Notes from the Net – September 2013

Notes from the Net highlights some interesting articles out there on the Web,  submitted by Doris Beetem, Documentation Coordinator at Schlumberger Ltd.

The TechRepublic ‘Five Apps’ Series

TechRepublic is a ZDNet-sponsored online social community geared toward IT professionals. Its articles and blogs offer a variety of best practices, commentary, and IT advice, including the ‘Five Apps’ series (http://www.techrepublic.com/blog/five-apps/), which lists 5 free, mostly free, or less-expensive applications useful for common IT or business purposes, for example:

Five mostly free apps for compressing archive files in Windows

http://www.techrepublic.com/blog/five-apps/five-mostly-free-apps-for-compressing-archive-files-in-windows/

The ZIP format is limited in file compression capability and lacking in extra options. Here are some replacements that can support multiple archive types and handle Windows archives with power and flexibility.

1. 7-Zip

The user interface is not the most intuitive, but the settings are customizable and you can take full control over 7z output settings.
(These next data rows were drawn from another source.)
(* ===== verification/StateMonad.v ===== *)
(** * Computations over a state

    The monad of code that edits a state and may throw, with the rules that
    such a computation returns and that its result has a property, and the
    traversals of unordered containers, whose order is left open. *)

From S2P Require Import Prelude.

(** ** Unordered containers *)

Class HashOrder : Type := {
  order : forall {K V : Type} `{Countable K}, gmap K V -> list (K * V);
  order_perm : forall {K V : Type} `{Countable K} (m : gmap K V), order m ≡ₚ map_to_list m
}.
Definition order_set `{HashOrder} `{Countable K} (X : gset K) : list K := (order (gset_to_gmap () X)).*1.

Lemma order_in `{HashOrder} `{Countable K} {V} (m : gmap K V) x : x ∈ order m <-> m !! x.1 = Some x.2.
Proof. destruct x as [k y]. by rewrite (order_perm m), elem_of_map_to_list. Qed.

Lemma order_set_in `{HashOrder} `{Countable K} (X : gset K) k : k ∈ order_set X <-> k ∈ X.
Proof.
  unfold order_set. rewrite list_elem_of_fmap. split.
  - intros ([k' []] & -> & Hx). apply order_in in Hx. by apply lookup_gset_to_gmap_Some in Hx as [].
  - intros Hk. exists (k, ()). split; [done|]. apply order_in. by apply lookup_gset_to_gmap_Some.
Qed.

(** ** Computations over a state that may throw *)

Definition ST (S X : Type) : Type := S -> result (X * S).
#[export] Instance ST_ret S : MRet (ST S) := fun X x st => Ok (x, st).
#[export] Instance ST_bind S : MBind (ST S) := fun X Y f m st =>
  match m st with Ok (x, st) => f x st | Throw e => Throw e end.

Fixpoint for_each {S X} (f : X -> ST S ()) (xs : list X) : ST S () :=
  match xs with [] => mret () | x :: xs => f x ≫= fun _ => for_each f xs end.

(** ** Computations that do not throw *)

Definition total {S X} (m : ST S X) (st : S) (Q : X -> S -> Prop) : Prop :=
  match m st with Ok (x, st') => Q x st' | Throw _ => False end.

Section total.
Context {S : Type}.
Implicit Types (st : S).

Lemma total_ret {X} (x : X) st Q : Q x st -> total (mret x) st Q.
Proof. done. Qed.
Lemma total_bind {X Y} (m : ST S X) (f : X -> ST S Y) st Q :
  total m st (fun x st' => total (f x) st' Q) -> total (m ≫= f) st Q.
Proof. unfold total, mbind, ST_bind. by destruct (m st) as [[x st']|e]. Qed.
Lemma total_mono {X} (m : ST S X) st (Q Q' : X -> S -> Prop) :
  total m st Q -> (forall x st', Q x st' -> Q' x st') -> total m st Q'.
Proof. unfold total. destruct (m st) as [[x st']|e]; auto. Qed.
Lemma total_for_each {X} (f : X -> ST S ()) (P : X -> Prop) (R : S -> Prop) xs st :
  (forall x st, P x -> R st -> total (f x) st (fun _ st' => R st')) -> Forall P xs -> R st ->
  total (for_each f xs) st (fun _ st' => R st').
Proof.
  intros Hf Hxs. revert st. induction Hxs as [|x xs Hx _ IH]; intros st HR; [done|].
  cbn [for_each]. apply total_bind. eapply total_mono; [by apply Hf|]. intros x' st' HR'. by apply IH.
Qed.
End total.

(** ** What a computation leaves if it returns *)

Definition post {S X} (m : ST S X) (st : S) (Q : X -> S -> Prop) : Prop :=
  forall x st', m st = Ok (x, st') -> Q x st'.

Section post.
Context {S : Type}.
Implicit Types (st : S).

Lemma post_ret {X} (x : X) st Q : Q x st -> post (mret x) st Q.
Proof. by intros HQ ? ? [= <- <-]. Qed.
Lemma post_bind {X Y} (m : ST S X) (f : X -> ST S Y) st Q :
  post m st (fun x st' => post (f x) st' Q) -> post (m ≫= f) st Q.
Proof.
  intros Hm y st' E. unfold mbind, ST_bind in E. destruct (m st) as [[x st1]|e] eqn:E1; [|done]. by eapply Hm.
Qed.
Lemma post_mono {X} (m : ST S X) st (Q Q' : X -> S -> Prop) :
  post m st Q -> (forall x st', Q x st' -> Q' x st') -> post m st Q'.
Proof. intros Hm HQ x st' E. by apply HQ, Hm. Qed.
Lemma total_post {X} (m : ST S X) st Q Q' : total m st Q -> post m st Q' -> total m st (fun x st' => Q x st' /\ Q' x st').
Proof. unfold total, post. destruct (m st) as [[x st']|e]; naive_solver. Qed.
End post.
The software is licensed under an LGPL 2.1 license, making this suitable for home and commercial use.

2. ALZip

The ALZip user interface is easy and WinZip-like, yet supports more archive formats. ALZip used to be a commercial product but was re-released as a free utility. Use the free product key on the download site.

3. PeaZip

PeaZip supports over a dozen different archive formats for opening and creating, and also offers an archive password manager. PeaZip is licensed under the LGPLv3 and is available as freeware.

4. WinRAR

WinRAR isn’t freeware, but trial mode is generous and lets you test out all the features. The SFX (self-extracting archive) creator is one of the better ones available. WinRAR can be purchased for only $29.99.

5. Universal Extractor

Although it doesn’t create archives, Universal Extractor extracts from many kinds of packages, including InstallShield archives and binary blobs as well as more exotic formats, using handy deep filescan technology.

Note

These tools are available from many archives on the Net. CNet (Download.com), however, has now started including additional unwanted programs (bloatware) to the downloads. These programs can be very difficult to remove. CNet is not a recommended download site. http://www.groovypost.com/howto/avoid-computer-bloatware-from-cnet-download-com-crapware/

Comments

  1. Erika Frensley says:

    Ask and ye shall receive – the normal zip program I use, ZipGenius, didn’t work anymore, so after remembering this article, I installed 7zip, which works fine.